Email is an extremely valuable tool that continues to make its mark in the professional sales community. The ability to connect one-to-one with ease and depth of attention is not easily replaceable. 

While we all have our own configurations and email provider, the way in which you use email communications can have a positive or negative effect on your sales opportunities. When you get rejections or, even worse, your prospects ignore you, it is hard to rebound. 

The way you interact on email can be costing you sales. Be sure to analyze your performance against these  five pitfalls

 

1. Using subject lines that are boring and impersonal. Know this one fact: your prospective customers are no different from you. They have full email inboxes and they are overwhelmed. When they see dozens or even hundreds of emails in their inbox, they are attracted to different emails and compare them by their subject lines. If you are boring, your communications won't get opened or noticed. Having energy, action and enticement are important to standing out in a list of hundreds of  demanding emails.

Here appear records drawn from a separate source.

(** The run's cleanup, last link first: its errors, and the paths it pins. *)
Fixpoint unmount (m : VolumeManager) (reversed : list createdLink) : prog (list text * list string) :=
  match reversed with
  | [] => Ret ([], [])
  | l :: rest =>
      r ← removeOurLink m (cl_target l);
      q ← unmount m rest;
      Ret (match r with Err e => (e :: q.1, (if cl_abs l then [cl_mp l] else []) ++ q.2) | Ok _ => q end)
  end.
Definition cleanup (m : VolumeManager) (created : list createdLink) : prog (list text * list string) := unmount m (reverse created).

(** [resolvedWS]: what [EvalSymlinks] makes of the workspace, empty if it fails. *)
Definition nativeLinkPath (workDir resolvedWS : string) (s : mountSpec) : res string :=
  if negb (ms_abs s) then Ok (path_Join [workDir; ms_mp s])
  else
    let target := Clean (ms_mp s) in
    if pathWithin workDir target || (negb (resolvedWS =? "")%string && pathWithin resolvedWS target) then
      Err [Lit "absolute mountPath "; Quo (ms_mp s); Lit (" resolves to " +:+ target +:+ ", which is inside the workspace " +:+ workDir +:+ "; use a relative mountPath instead")]
    else Ok target.

(** The aliases' paths and the links made, or an error, and the paths pinned on the
    way out. *)
Fixpoint mount_links (m : VolumeManager) (workDir resolvedWS : string) (specs : list mountSpec) (created : list createdLink) (resolved : gmap string string)
    : prog (res (gmap string string * list createdLink) * list string) :=
  match specs with
  | [] => Ret (Ok (resolved, created), [])
  | s :: rest =>
      if ms_root s then mount_links m workDir resolvedWS rest created (<[ms_alias s := ms_volPath s]> resolved)
      else
        match nativeLinkPath workDir resolvedWS s with
        | Err e => q ← cleanup m created; Ret (Err e, q.2)
        | Ok target =>
            r ← installLink m target (ms_volPath s);
            match r with
            | Err e => q ← cleanup m created; Ret (Err ([Lit "mount volume "; Quo (ms_name s); Lit " at "; Quo (ms_mp s); Lit ": "] ++ e), q.2)
            | Ok _ => mount_links m workDir resolvedWS rest (created ++ [MkCreated target (ms_mp s) (ms_abs s)]) (<[ms_alias s := target]> resolved)
            end
        end
  end.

2. Sending emails at the wrong times. Timing is an art form in sales. Following up a phone call with a summary of the conversation and agreed upon next steps is good timing. Sending that email four days later misses the open window. Be sure to send communications at the right time with the right context. Think about where your customer is at in their days work and mind-set to deliver your emails.

3. Entertaining long communication threads that lose momentum. When there is a long diatribe that continues to go back and forth with lengthy answers, think twice. You could be jeopardizing the sale and losing sight of the goal. Email is for saying "yes" and answering or asking questions. Otherwise, it is best to pick up the phone and have a conversation. Keep email discussions succinct and directed. This will keep the interchange focused towards the goal of doing business together.

4. Making your customer work. If your grammar and spelling suffer, then it is distracting and hard to get through your content. Care enough to clean it up. Additionally, be sure to ask for one clear and specific action or next step. If your customer has to work hard to decipher the meaning of your communication, then you risk losing their attention. Put yourself in your recipient's shoes and think about whether it is clear and predictable. What they will do after reading your email?

5. Not matching the tone and formality of your customer. Building trust with your customer includes tuning into their preferences. If they are casual in their tone and communications, then don't reciprocate with a high level of formality, it creates a disconnection. If they are formal, then don't be casual. Treat each customer as an individual, observe their tone and formality and adjust your own to match theirs in an effort to build trust. 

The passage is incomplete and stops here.